■ Data for review
──────────

(** * Estrategia Downloader Pro: configuration, progress ledger, course queue
      and download orchestration

    A shallow embedding of [config_manager.py] and [downloader.py].

    - Python values read from JSON are the inductive type [value]; a [dict] is
      an association list in insertion order with unique keys.
    - Objects that own mutable state ([ConfigManager], [ProgressManager],
      [CourseUrlManager]) are records threaded through a state-and-exception
      monad; files, the OS keyring and the cipher are part of that state or of
      an explicit environment record.
    - Collaborators that live outside these two files (the PDF and video
      processors, login, the browser, the HTTP session) are oracles of an
      environment record; what the orchestrator does with them is recorded in
      a trace of events. *)

From Stdlib Require Import ZArith Ascii String List Bool Lia.
From stdpp Require Import base option list gmap strings.

Set Warnings "-register-all".
Local Open Scope string_scope.
Local Open Scope list_scope.

(** ** Text helpers (Python [str] methods used by the sources) *)

Module Text.

(** [needle in hay] *)
Fixpoint contains (needle hay : string) : bool :=
  String.prefix needle hay ||
  match hay with
  | EmptyString => false
  | String _ rest => contains needle rest
  end.

Definition to_list (s : string) : list ascii := list_ascii_of_string s.
Definition of_list (l : list ascii) : string := string_of_list_ascii l.

Definition reverse (s : string) : string := of_list (rev (to_list s)).

(** [s.endswith(suffix)] *)
Definition endswith (s suffix : string) : bool :=
  String.prefix (reverse suffix) (reverse s).

(** [c in s] for a single character *)
Fixpoint has_char (c : ascii) (s : string) : bool :=
  match s with
  | EmptyString => false
  | String a rest => Ascii.eqb a c || has_char c rest
  end.

(** [s.split(sep)] for a one-character separator: the pieces between
    separators, empty pieces included. *)
Fixpoint split_on (sep : ascii) (s : string) : list string :=
  match s with
  | EmptyString => [EmptyString]
  | String a rest =>
      if Ascii.eqb a sep then EmptyString :: split_on sep rest
      else match split_on sep rest with
           | [] => [String a EmptyString]
           | p :: ps => String a p :: ps
           end
  end.

Definition is_empty (s : string) : bool :=
  match s with EmptyString => true | _ => false end.

(** Character classes of ASCII text. Strings are byte strings: on text with
    non-ASCII characters Python's [str] methods see code points, these
    functions see UTF-8 bytes and treat them as caseless, non-blank symbols. *)
Definition code (c : ascii) : nat := nat_of_ascii c.

Definition is_lower (c : ascii) : bool := (97 <=? code c)%nat && (code c <=? 122)%nat.
Definition is_upper (c : ascii) : bool := (65 <=? code c)%nat && (code c <=? 90)%nat.
Definition is_digit (c : ascii) : bool := (48 <=? code c)%nat && (code c <=? 57)%nat.

(** A string is a sequence of bytes, the UTF-8 encoding of the Python [str].
    On ASCII text a byte is a character; the functions below that look at
    letters ([to_upper], [title_case], ...) are those of Python on ASCII
    text only. *)
Fixpoint is_ascii (s : string) : bool :=
  match s with
  | EmptyString => true
  | String c rest => (code c <? 128)%nat && is_ascii rest
  end.

(** A byte [10xxxxxx]: inside the encoding of a code point, never its first
    byte. *)
Definition is_continuation (c : ascii) : bool :=
  (128 <=? code c)%nat && (code c <? 192)%nat.

Definition starts_with_continuation (s : string) : bool :=
  match s with
  | EmptyString => false
  | String c _ => is_continuation c
  end.

(** [str.isspace] on ASCII: tab, LF, VT, FF, CR, FS, GS, RS, US and space. *)
Definition is_space (c : ascii) : bool :=
  ((9 <=? code c)%nat && (code c <=? 13)%nat)
  || ((28 <=? code c)%nat && (code c <=? 32)%nat).

Definition to_upper (c : ascii) : ascii :=
  if is_lower c then ascii_of_nat (code c - 32) else c.
Definition to_lower (c : ascii) : ascii :=
  if is_upper c then ascii_of_nat (code c + 32) else c.

Fixpoint map_chars (f : ascii -> ascii) (s : string) : string :=
  match s with
  | EmptyString => EmptyString
  | String a rest => String (f a) (map_chars f rest)
  end.

(** [s.lower()] *)
Definition lower (s : string) : string := map_chars to_lower s.

(** [s.replace(a, b)] for single characters *)
Definition replace_char (a b : ascii) (s : string) : string :=
  map_chars (fun c => if Ascii.eqb c a then b else c) s.

(** [s.title()]: a cased character is upper-cased when the one before it is
    not cased, lower-cased otherwise. *)
Fixpoint title_from (previous_is_cased : bool) (s : string) : string :=
  match s with
  | EmptyString => EmptyString
  | String a rest =>
      if is_lower a || is_upper a then
        String (if previous_is_cased then to_lower a else to_upper a)
               (title_from true rest)
      else String a (title_from false rest)
  end.
Definition title_case (s : string) : string := title_from false s.

(** [s.lstrip()] / [s.strip()] with no argument *)
Fixpoint lstrip (s : string) : string :=
  match s with
  | EmptyString => EmptyString
  | String a rest => if is_space a then lstrip rest else s
  end.
Definition strip (s : string) : string := reverse (lstrip (reverse (lstrip s))).

(** The text matched by [\d+$] at the start of [s], if [s] is one or more
    digits up to the end of the string or up to its final newline; the result
    is what follows the match (nothing, or that newline). *)
Fixpoint digits_to_end (seen_digit : bool) (s : string) : option string :=
  match s with
  | EmptyString => if seen_digit then Some EmptyString else None
  | String a rest =>
      if is_digit a then digits_to_end true rest
      else if seen_digit && Ascii.eqb a "010"%char && is_empty rest then Some s
      else None
  end.

(** [re.sub(r'\s\d+$', '', s)] *)
Fixpoint sub_trailing_id (s : string) : string :=
  match s with
  | EmptyString => EmptyString
  | String a rest =>
      match (if is_space a then digits_to_end false rest else None) with
      | Some after => after
      | None => String a (sub_trailing_id rest)
      end
  end.

(** [s[:n]] and [s[n:]] *)
Fixpoint take (n : nat) (s : string) : string :=
  match n, s with
  | S n', String a rest => String a (take n' rest)
  | _, _ => EmptyString
  end.
Fixpoint drop (n : nat) (s : string) : string :=
  match n, s with
  | S n', String _ rest => drop n' rest
  | _, _ => s
  end.

(** [s.find(c)]: the index of the first [c], if any *)
Fixpoint find_char (c : ascii) (s : string) : option nat :=
  match s with
  | EmptyString => None
  | String a rest =>
      if Ascii.eqb a c then Some O else option_map S (find_char c rest)
  end.

End Text.

(** ** Python values as read by [json.load] *)

Inductive value : Type :=
| VNone
| VBool (b : bool)
| VNum (n : Z)
| VStr (s : string)
| VList (items : list value)
| VDict (entries : list (string * value)).

Module Py.

(** Python truthiness: [if v:] / [not v]. *)
Definition truthy (v : value) : bool :=
  match v with
  | VNone => false
  | VBool b => b
  | VNum n => negb (n =? 0)%Z
  | VStr s => negb (Text.is_empty s)
  | VList items => match items with [] => false | _ => true end
  | VDict entries => match entries with [] => false | _ => true end
  end.

Definition is_dict (v : value) : bool :=
  match v with VDict _ => true | _ => false end.

(** [d.get(k)] as an option: [None] when the key is absent. *)
Fixpoint lookup (entries : list (string * value)) (k : string) : option value :=
  match entries with
  | [] => None
  | (k', v) :: rest => if String.eqb k' k then Some v else lookup rest k
  end.

(** [d.get(k, default)] *)
Definition dict_get (entries : list (string * value)) (k : string)
    (default : value) : value :=
  match lookup entries k with
  | Some v => v
  | None => default
  end.

(** [d[k] = v]: overwrite in place, or append a new key at the end. *)
Fixpoint dict_set (entries : list (string * value)) (k : string) (v : value)
    : list (string * value) :=
  match entries with
  | [] => [(k, v)]
  | (k', v') :: rest =>
      if String.eqb k' k then (k', v) :: rest
      else (k', v') :: dict_set rest k v
  end.

(** Equality of two values where both are strings, as used by
    [download_type == "pdf"] and [x in ["pdf", "video"]]. *)
Definition str_eq (v : value) (s : string) : bool :=
  match v with
  | VStr s' => String.eqb s' s
  | _ => false
  end.

End Py.

(** ** Exceptions

  Python 3.9+ (the annotations [tuple[bool, list[str]]] need it), so
  [asyncio.CancelledError] derives from [BaseException] and is *not* caught
  by [except Exception]. *)

Inductive exn : Type :=
| ExException          (* an ordinary [Exception] (ValueError, OSError, ...) *)
| ExPlaywright         (* [playwright.async_api.Error], an [Exception] *)
| ExCancelled.         (* [asyncio.CancelledError], a [BaseException] *)

Definition is_Exception (e : exn) : bool :=
match e with
| ExException | ExPlaywright => true
| ExCancelled => false
end.

(** The result of running a piece of Python: a value or a raised exception. *)
Inductive res (A : Type) : Type :=
| Ret (a : A)
| Raise (e : exn).
Arguments Ret {A} a.
Arguments Raise {A} e.

(** ** State-and-exception monad *)

Module SE.

Definition M (S A : Type) : Type := S -> res A * S.

Definition ret {S A} (a : A) : M S A := fun s => (Ret a, s).
Definition raise {S A} (e : exn) : M S A := fun s => (Raise e, s).
Definition bind {S A B} (m : M S A) (k : A -> M S B) : M S B :=
  fun s =>
    match m s with
    | (Ret a, s') => k a s'
    | (Raise e, s') => (Raise e, s')
    end.
Definition gets {S A} (f : S -> A) : M S A := fun s => (Ret (f s), s).
Definition modify {S} (f : S -> S) : M S unit := fun s => (Ret tt, f s).

(** [try: body except Exception: handler] ([CancelledError] passes through). *)
Definition try_except {S A} (body : M S A) (handler : M S A) : M S A :=
  fun s =>
    match body s with
    | (Ret a, s') => (Ret a, s')
    | (Raise e, s') => if is_Exception e then handler s' else (Raise e, s')
    end.

(** An operation is read-only when it hands back the state it was given. *)
Definition read_only {S A} (m : M S A) : Prop := forall s, snd (m s) = s.

(** A computation that raises nothing but [Exception]s: whatever it raises,
    an [except Exception] clause catches. *)
Definition mild {S A} (m : M S A) : Prop :=
  forall s e s', m s = (Raise e, s') -> is_Exception e = true.

End SE.

Declare Scope se_scope.
Delimit Scope se_scope with se.
Notation "x <- m ;; k" := (SE.bind m (fun x => k))
  (at level 100, m at next level, right associativity) : se_scope.
Notation "m ;;; k" := (SE.bind m (fun _ => k))
  (at level 100, right associativity) : se_scope.


(** ** ConfigManager ([config_manager.py], class [ConfigManager]) *)

Module ConfigManager.

Definition SERVICE_NAME : string := "EstrategiaDownloader".
Definition CONFIG_FILE : string := "config.json".
Definition CONFIG_BACKUP : string := "config.json.bak".

(** What a file on disk holds: JSON text (kept as the value it decodes to),
    text that is not a JSON document ([json.load] raises [JSONDecodeError]),
    or bytes that are not UTF-8 text (reading them raises
    [UnicodeDecodeError], which is no [JSONDecodeError] and no [OSError]). *)
Inductive file_content : Type :=
| FJson (v : value)
| FGarbage
| FNotText.

(** The part of the machine that [ConfigManager] reads but does not own. *)
Record env : Type := {
  home : string;                          (* [Path.home()] *)
  decrypt : string -> option string;      (* [cipher.decrypt]; [None]: it raised *)
  keyring_up : bool;                      (* [false]: the backend raises [KeyringError] *)
  path_parent : string -> string;         (* [Path(p).parent] *)
  dir_exists : string -> option bool;     (* [Path.exists()]; [None]: it raised *)
}.

(** The state [ConfigManager] works on: its [config] attribute, the files of
    the working directory and the OS secret store keyed by (service, user). *)
Record world : Type := {
  config : value;
  disk : gmap string file_content;
  keyring : gmap (string * string) string;
}.

Definition with_config (c : value) (w : world) : world :=
  {| config := c; disk := disk w; keyring := keyring w |}.
Definition with_disk (d : gmap string file_content) (w : world) : world :=
  {| config := config w; disk := d; keyring := keyring w |}.

(** [_get_default_config] (POSIX path separator). *)
Definition _get_default_config (E : env) : value :=
  VDict [
    ("email", VStr "");
    ("downloadType", VStr "pdf");
    ("headless", VBool false);
    ("pdfConfig", VDict [
       ("pastaDownloads", VStr (home E ++ "/Downloads/Estrategia_PDFs"));
       ("pdfType", VNum 2);
       ("baixarMateriaisDeVideo", VBool false) ]);
    ("videoConfig", VDict [
       ("pastaDownloads", VStr (home E ++ "/Downloads/Estrategia_Videos"));
       ("resolucaoEscolhida", VStr "720p");
       ("baixarExtras", VBool true) ])
  ].

(** The loop of [get]: walk [keys] from [v]; a missing key yields [default]
    and the walk goes on from there; a non-dict stops it with [default]. *)
Fixpoint get_from (v : value) (keys : list string) (default : value) : value :=
  match keys with
  | [] => v
  | k :: ks =>
      match v with
      | VDict entries => get_from (Py.dict_get entries k default) ks default
      | _ => default
      end
  end.

(** [get] (variadic keys, keyword [default]) *)
Definition get (keys : list string) (default : value) : SE.M world value :=
  SE.gets (fun w => get_from (config w) keys default).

──────────

Every line above from the line with "(** What a file" to the line with "the working directory", both included, must be reproduced exactly, and no other line may appear.

(** What a file on disk holds: JSON text (kept as the value it decodes to),
    text that is not a JSON document ([json.load] raises [JSONDecodeError]),
    or bytes that are not UTF-8 text (reading them raises
    [UnicodeDecodeError], which is no [JSONDecodeError] and no [OSError]). *)
Inductive file_content : Type :=
| FJson (v : value)
| FGarbage
| FNotText.

(** The part of the machine that [ConfigManager] reads but does not own. *)
Record env : Type := {
  home : string;                          (* [Path.home()] *)
  decrypt : string -> option string;      (* [cipher.decrypt]; [None]: it raised *)
  keyring_up : bool;                      (* [false]: the backend raises [KeyringError] *)
  path_parent : string -> string;         (* [Path(p).parent] *)
  dir_exists : string -> option bool;     (* [Path.exists()]; [None]: it raised *)
}.

(** The state [ConfigManager] works on: its [config] attribute, the files of
    the working directory and the OS secret store keyed by (service, user). *)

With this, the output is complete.